---- Records supplied
(* ===== verification/RunCalls.v ===== *)
(** * Following the run commands

    The four tables a run's life is read from, and the rules that follow a
    command statement by statement through them: [leads c m Q] says that from the
    tables [c], an answer [a] of [m] leaves tables [c'] with [Q a c']. *)

From S2P Require Import Prelude PyText Clock Json Schema Store Threads ThreadFacts Runs RuntimeActions PinReleases RuntimeFacts PinFacts RunClosing ClosingFacts Resources Dispatch RuntimeEvents Decisions RunRestart RunLife.
Open Scope Z_scope.

Record core := Core {
  c_threads : gmap string thread_row; c_runs : gmap string run_row;
  c_attempts : gmap string attempt_row; c_actions : gmap string action_row }.
Definition core_of (d : db) : core := Core (threads d) (runs d) (attempts d) (runtime_actions d).
Definition in_threads f (c : core) : core :=
  Core (f (c_threads c)) (c_runs c) (c_attempts c) (c_actions c).
Definition in_runs f (c : core) : core :=
  Core (c_threads c) (f (c_runs c)) (c_attempts c) (c_actions c).
Definition in_attempts f (c : core) : core :=
  Core (c_threads c) (c_runs c) (f (c_attempts c)) (c_actions c).
Definition in_actions f (c : core) : core :=
  Core (c_threads c) (c_runs c) (c_attempts c) (f (c_actions c)).

Definition run_life_of (r : run_row) : run_life :=
  RunLife (ru_thread_id r) (ru_state r) (ru_active_attempt_id r).
Definition bound (a : attempt_row) : bool := bool_decide (is_Some (at_runtime_binding_id a)).
Definition life_of_core (c : core) : life :=
  Life (th_active_run_id <$> c_threads c) (run_life_of <$> c_runs c) (bound <$> c_attempts c)
    (c_actions c).
Definition life_of (d : db) : life := life_of_core (core_of d).

Section Calls.
Context `{Env}.

Definition leads {A} (c : core) (m : Store A) (Q : A → core → Prop) : Prop :=
  ∀ w a w', core_of (w_db w) = c → m w = Ok a w' → Q a (core_of (w_db w')).

Implicit Types c : core.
--------
▶ What to do:
Only the last part of the entries above is needed: please copy the line with "c_attempts : gmap" and each line after it exactly.

▶ Output for this exercise:
  c_attempts : gmap string attempt_row; c_actions : gmap string action_row }.
Definition core_of (d : db) : core := Core (threads d) (runs d) (attempts d) (runtime_actions d).
Definition in_threads f (c : core) : core :=
  Core (f (c_threads c)) (c_runs c) (c_attempts c) (c_actions c).
Definition in_runs f (c : core) : core :=
  Core (c_threads c) (f (c_runs c)) (c_attempts c) (c_actions c).
Definition in_attempts f (c : core) : core :=
  Core (c_threads c) (c_runs c) (f (c_attempts c)) (c_actions c).
Definition in_actions f (c : core) : core :=
  Core (c_threads c) (c_runs c) (c_attempts c) (f (c_actions c)).

Definition run_life_of (r : run_row) : run_life :=
  RunLife (ru_thread_id r) (ru_state r) (ru_active_attempt_id r).
Definition bound (a : attempt_row) : bool := bool_decide (is_Some (at_runtime_binding_id a)).
Definition life_of_core (c : core) : life :=
  Life (th_active_run_id <$> c_threads c) (run_life_of <$> c_runs c) (bound <$> c_attempts c)
    (c_actions c).
Definition life_of (d : db) : life := life_of_core (core_of d).

Section Calls.
Context `{Env}.

Definition leads {A} (c : core) (m : Store A) (Q : A → core → Prop) : Prop :=
  ∀ w a w', core_of (w_db w) = c → m w = Ok a w' → Q a (core_of (w_db w')).

Implicit Types c : core.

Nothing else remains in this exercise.